- **GIVEN RECORDS**

^^^^^^^^^^^^^^^^

(** reading the clock registers at any time gives, in BCD, the second,
    minute, hour, weekday, day, month and year of the Gregorian date whose day
    number (counted year by year and month by month from 1970) is that time's;
    and the update-in-progress bit reads as clear whatever the guest stored. *)
Theorem cmos_clock c now :
  cmos_wf c ->
  (exists y m d, valid_date y m d /\ epoch_days y m d = now / 86400 /\
    Forall (fun '(r, v) => exists b, rtc_read now r c = Ok [b] /\ from_bcd b = v)
      (clock_fields now y m d)) /\
  exists a, rtc_read now 0x0a c = Ok [a] /\ N.testbit a 7 = false.
Proof.
  intros Hwf. split.
  - destruct (civil_spec (now / 86400)) as (y & m & d & Hciv & Hv & He).
    exists y, m, d. split; [done|]. split; [done|].
    assert (forall r v, r <= 0x0a -> v < 100 -> (N.to_nat r, to_bcd v) ∈ time_regs now ->
      exists b, rtc_read now r c = Ok [b] /\ from_bcd b = v) as Hreg.
    { intros r v Hr Hv100 Hin. exists (to_bcd v). split; [|by apply bcd_roundtrip].
      rewrite rtc_read_time by done. by rewrite (refresh_lookup now (nvram c) _ _ Hwf Hin). }
    destruct Hv as (Hy & Hm & Hd).
    assert (month_days y m <= 31) by (unfold month_days; repeat case_match; lia).
    unfold time_regs in Hreg. rewrite Hciv in Hreg.
    assert (Z.to_N (Z.rem (Z.of_N y) 100) = y mod 100) as Hyy.
    { rewrite Z.rem_mod_nonneg by lia. rewrite <- (N2Z.id (y mod 100)). f_equal.
      symmetry. apply N2Z.inj_mod. }
    rewrite Hyy in Hreg.
    assert (now mod 86400 mod 60 = now mod 60 /\ now mod 86400 mod 3600 / 60 = now / 60 mod 60 /\
      now mod 86400 / 3600 = now / 3600 mod 24) as (E1 & E2 & E3) by (clear; dlia).
    rewrite E1, E2, E3 in Hreg.
    repeat (apply Forall_cons_2; [apply Hreg; [lia|clear -Hm Hd H; dlia|
      repeat (apply elem_of_cons; first [left; reflexivity | right])]|]).
    constructor.
  - rewrite rtc_read_time by lia. eexists. split; [done|]. unfold refresh_time.
    change (N.to_nat 10) with 0x0a%nat. rewrite list_lookup_alter_eq.
    destruct (_ !! 0x0a%nat) as [v|]; [|done].
    change (U.not 8 0x80) with (N.ones 7). cbn [fmap option_fmap option_map default from_option id].
    by rewrite N.land_spec, N.ones_spec_high, andb_false_r.
Qed.
Definition gateway_reply (frame guest_mac : bytes) : outcome (option bytes) :=
  if lenN frame <? 42 then Ok None
  else
    let etype := from_be (slice 12 2 frame) in
    let op := from_be (slice 20 2 frame) in
    let tpa := slice 38 4 frame in
    if (etype =? 0x0806) && ((op =? 1) && bool_decide (tpa = [192; 168; 100; 1])) then
      let r := repeat 0 42 in
      let r := splice 0 guest_mac r in
      let r := splice 6 gw_mac r in
      let r := splice 12 [0x08; 0x06; 0x00; 0x01; 0x08; 0x00; 0x06; 0x04; 0x00; 0x02] r in
      let r := splice 22 gw_mac r in
      let r := splice 28 [192; 168; 100; 1] r in
      let r := splice 32 guest_mac r in
      let r := splice 38 [192; 168; 100; 2] r in
      Ok (Some r)
    else if (etype =? 0x0800) && (byte_at frame 23 =? 1) && (byte_at frame 34 =? 8) then
      let r := splice 0 guest_mac frame in
      let r := splice 6 gw_mac r in
      let r := splice 26 [192; 168; 100; 1] r in
      let r := splice 30 [192; 168; 100; 2] r in
      let r := splice 34 [0] r in
      let r := splice 24 [0; 0] r in
      let ihl := N.land (byte_at r 14) 0xf * 4 in
      if lenN r <? 14 + ihl then Panic
      else
        let sum := inet_cksum (slice 14 (N.to_nat ihl) r) in
        let r := splice 24 [U.wrap 8 (N.shiftr sum 8); U.wrap 8 sum] r in
        let r := splice 36 [0; 0] r in
        let c := inet_cksum (drop 34 r) in
        let r := splice 36 [U.wrap 8 (N.shiftr c 8); U.wrap 8 c] r in
        Ok (Some r)
    else Ok None.

(** ** The device *)

Section Device.
Context {L : Type} `{RateLimit L}.

(** What [rx_pump] works on. *)
Record RxDev := {
  x_mem : GuestMemory; x_st : VirtioState; x_tap : Tap; x_lim : option L; x_stats : NetStats;
}.

(** [rx_deliver(mem, &mut st.queues[0], frame)] on RAM and device registers. *)
Definition deliver_q0 (frame : bytes) (mem : GuestMemory) (st : VirtioState)
    : outcome RxDelivery * GuestMemory * VirtioState :=
  match queues st with
  | [] => (Panic, mem, st)
  | q :: qs =>
      let '(o, s) := rx_deliver frame {| r_mem := mem; r_q := q |} in
      (o, r_mem s, st_queues (r_q s :: qs) st)
  end.

Definition x_deliver (frame : bytes) : M RxDev RxDelivery := fun d =>
  let '(o, mem, st) := deliver_q0 frame (x_mem d) (x_st d) in
  (o, {| x_mem := mem; x_st := st; x_tap := x_tap d; x_lim := x_lim d; x_stats := x_stats d |}).

Definition x_pending : M RxDev u16 := fun d =>
  match queues (x_st d) with
  | [] => (Panic, d)
  | q :: _ => ((rx_pending q (x_mem d)).1, d)
  end.

Definition x_read (n : usize) : M RxDev (option bytes) :=
  zoom x_tap (fun t d => {| x_mem := x_mem d; x_st := x_st d; x_tap := t; x_lim := x_lim d;
                            x_stats := x_stats d |}) (read_frame n).

Definition x_consume (n : u64) : M RxDev bool := fun d =>
  let '(b, l) := consume_opt n (x_lim d) in
  (Ok b, {| x_mem := x_mem d; x_st := x_st d; x_tap := x_tap d; x_lim := l; x_stats := x_stats d |}).

Definition x_count (f : NetStats -> NetStats) : M RxDev unit :=
  modify (fun d => {| x_mem := x_mem d; x_st := x_st d; x_tap := x_tap d; x_lim := x_lim d;
                      x_stats := f (x_stats d) |}).

(** [for _ in 0..budget]; [n] is [scratch.len()]. *)
Fixpoint rx_pump_loop (budget : nat) (n : usize) (irq : bool) : M RxDev (RxPump * bool) :=
  match budget with
  | O => ret (More, irq)
  | S budget =>
      let! pending := x_pending in
      if pending =? 0 then ret (NoBuffers, irq)
      else
        let! r := x_read n in
        match r with
        | None => ret (Idle, irq)
        | Some frame =>
            let! granted := x_consume (lenN frame) in
            if negb granted then
              do! x_count count_limited in rx_pump_loop budget n irq
            else
              let! r := x_deliver frame in
              do! x_count (count_rx r (lenN frame)) in
              rx_pump_loop budget n
                (irq || match r with Delivered _ interrupt => interrupt | _ => false end)
        end
  end.

Definition rx_pump (n : usize) (budget : usize) : M RxDev (RxPump * bool) :=
  rx_pump_loop (N.to_nat budget) n false.

(** What the transmit and control handlers work on. *)
Record NetDev := {
  n_mem : GuestMemory; n_st : VirtioState; n_tap : option Tap; n_lim : option L;
}.

Definition set_nmem (x : GuestMemory) (d : NetDev) : NetDev :=
  {| n_mem := x; n_st := n_st d; n_tap := n_tap d; n_lim := n_lim d |}.

Definition set_nst (x : VirtioState) (d : NetDev) : NetDev :=
  {| n_mem := n_mem d; n_st := x; n_tap := n_tap d; n_lim := n_lim d |}.

Definition on_nmem {A} (m : M GuestMemory A) : M NetDev A := on_guest n_mem set_nmem m.

Definition n_consume (n : u64) : M NetDev bool := fun d =>
  let '(b, l) := consume_opt n (n_lim d) in
  (Ok b, {| n_mem := n_mem d; n_st := n_st d; n_tap := n_tap d; n_lim := l |}).

(** [&st.queues[i]] and its [last_avail] bump. *)
Definition n_queue (i : nat) : M NetDev QueueState := fun d =>
  match queues (n_st d) !! i with Some q => (Ok q, d) | None => (Panic, d) end.

Definition n_bump (i : nat) : M NetDev unit :=
  modify (fun d => set_nst (st_queues (alter bump_last_avail i (queues (n_st d))) (n_st d)) d).

Definition inject_rx (frame : bytes) : M NetDev bool := fun d =>
  let '(o, mem, st) := deliver_q0 frame (n_mem d) (n_st d) in
  (match o with
   | Ok (Delivered _ _) => Ok true
   | Ok _ => Ok false
   | Err e => Err e
   | Panic => Panic
   | Loop => Loop
   end, {| n_mem := mem; n_st := st; n_tap := n_tap d; n_lim := n_lim d |}).
(* ===== verification/VirtioNetTx.v ===== *)
(** * virtio-net transmit and control: correctness

    [gather] against a specification of descriptor chains, the transmit loop
    (order, completeness and termination) and the multiqueue control queue, for
    the definitions of {!VirtioNet}. *)

From stdpp Require Import prelude list.
From Stdlib Require Import NArith Lia.
From S2P Require Import Prelude GuestMemory Virtqueue VirtioMmio RateLimiter VirtioNet.

(** ** [gather] *)

Lemma bits_lor x a b : bits x (N.lor a b) = bits x a || bits x b.
Proof.
  unfold bits. rewrite N.land_lor_distr_r.
  destruct (N.eqb_spec (N.land x a) 0) as [Ha|Ha], (N.eqb_spec (N.land x b) 0) as [Hb|Hb];
    simpl; apply negb_true_iff || apply negb_false_iff; rewrite ?Ha, ?Hb; try done;
    apply N.eqb_neq; rewrite N.lor_eq_0_iff; tauto.
Qed.

(** A descriptor the device may transmit from: device-readable and in RAM. *)
Definition tx_seg_ok (m : GuestMemory) (x : u16 * Desc) : Prop :=
  bits (d_flags x.2) VRING_DESC_F_WRITE = false /\ in_ram m (d_addr x.2) (d_len x.2) = true.

Definition tx_total (l : list (u16 * Desc)) : N := foldr N.add 0 (map (fun x => d_len x.2) l).

(** The bytes of a chain, in order. *)
Definition tx_bytes (m : GuestMemory) (l : list (u16 * Desc)) : bytes :=
  concat (map (fun x => slice (N.to_nat (d_addr x.2)) (N.to_nat (d_len x.2)) (ram m)) l).

(** A chain [gather] accepts, from index [idx] on. *)
Definition tx_chain (m : GuestMemory) (base : u64) (qnum : u32) (idx : u16) (hops : nat)
    (seen : list u16) (room : N) (l : list (u16 * Desc)) : Prop :=
  chain_from m base qnum idx l /\ (length l <= hops)%nat /\ NoDup (seen ++ map fst l) /\
  Forall (tx_seg_ok m) l /\ tx_total l <= room.

Lemma NoDup_snoc (seen : list N) idx : NoDup seen -> idx ∉ seen -> NoDup (seen ++ [idx]).
Proof.
  intros Hnd Hn. apply NoDup_app. repeat split; [done| |apply NoDup_singleton].
  intros x Hx Hx'. apply list_elem_of_singleton in Hx'. by subst.
Qed.

(** What a chain starting at a descriptor looks like. *)
Lemma tx_chain_inv m base qnum idx hops seen room d l :
  desc_at m base idx d -> tx_chain m base qnum idx (S hops) seen room l ->
  bits (d_flags d) (N.lor VRING_DESC_F_WRITE VRING_DESC_F_INDIRECT) = false /\
  in_ram m (d_addr d) (d_len d) = true /\ d_len d <= room /\
  if bits (d_flags d) VRING_DESC_F_NEXT
  then exists l', l = (idx, d) :: l' /\
    tx_chain m base qnum (d_next d) hops (seen ++ [idx]) (room - d_len d) l'
  else l = [(idx, d)].
Proof.
  intros Hat (Hl & Hlen & Hnd & Hok & Htot). rewrite bits_lor.
  destruct (chain_from_inv _ _ _ _ _ _ Hat Hl) as [-> Hn].
  destruct (bits (d_flags d) VRING_DESC_F_NEXT).
  - destruct Hn as (l' & -> & Hl'). apply Forall_cons in Hok as [[Hw Hr] Hok].
    unfold tx_total in *. simpl in *. rewrite Hw. split; [done|]. split; [done|]. split; [lia|].
    exists l'. split; [done|]. split; [done|]. split; [lia|]. rewrite <- app_assoc.
    split; [done|]. split; [done|]. unfold tx_total. lia.
  - subst l. apply Forall_cons in Hok as [[Hw Hr] _]. unfold tx_total in Htot. simpl in *.
    rewrite Hw. repeat split; try done. lia.
Qed.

^^^^^^^^^^^^^^^^

- **WHAT YOU NEED TO DO**
All lines above from the line with "Definition n_queue (i" through the line with "(match o with", both included, are to be set down exactly, with nothing else.

- **WRITTEN RESPONSE**
Definition n_queue (i : nat) : M NetDev QueueState := fun d =>
  match queues (n_st d) !! i with Some q => (Ok q, d) | None => (Panic, d) end.

Definition n_bump (i : nat) : M NetDev unit :=
  modify (fun d => set_nst (st_queues (alter bump_last_avail i (queues (n_st d))) (n_st d)) d).

Definition inject_rx (frame : bytes) : M NetDev bool := fun d =>
  let '(o, mem, st) := deliver_q0 frame (n_mem d) (n_st d) in
  (match o with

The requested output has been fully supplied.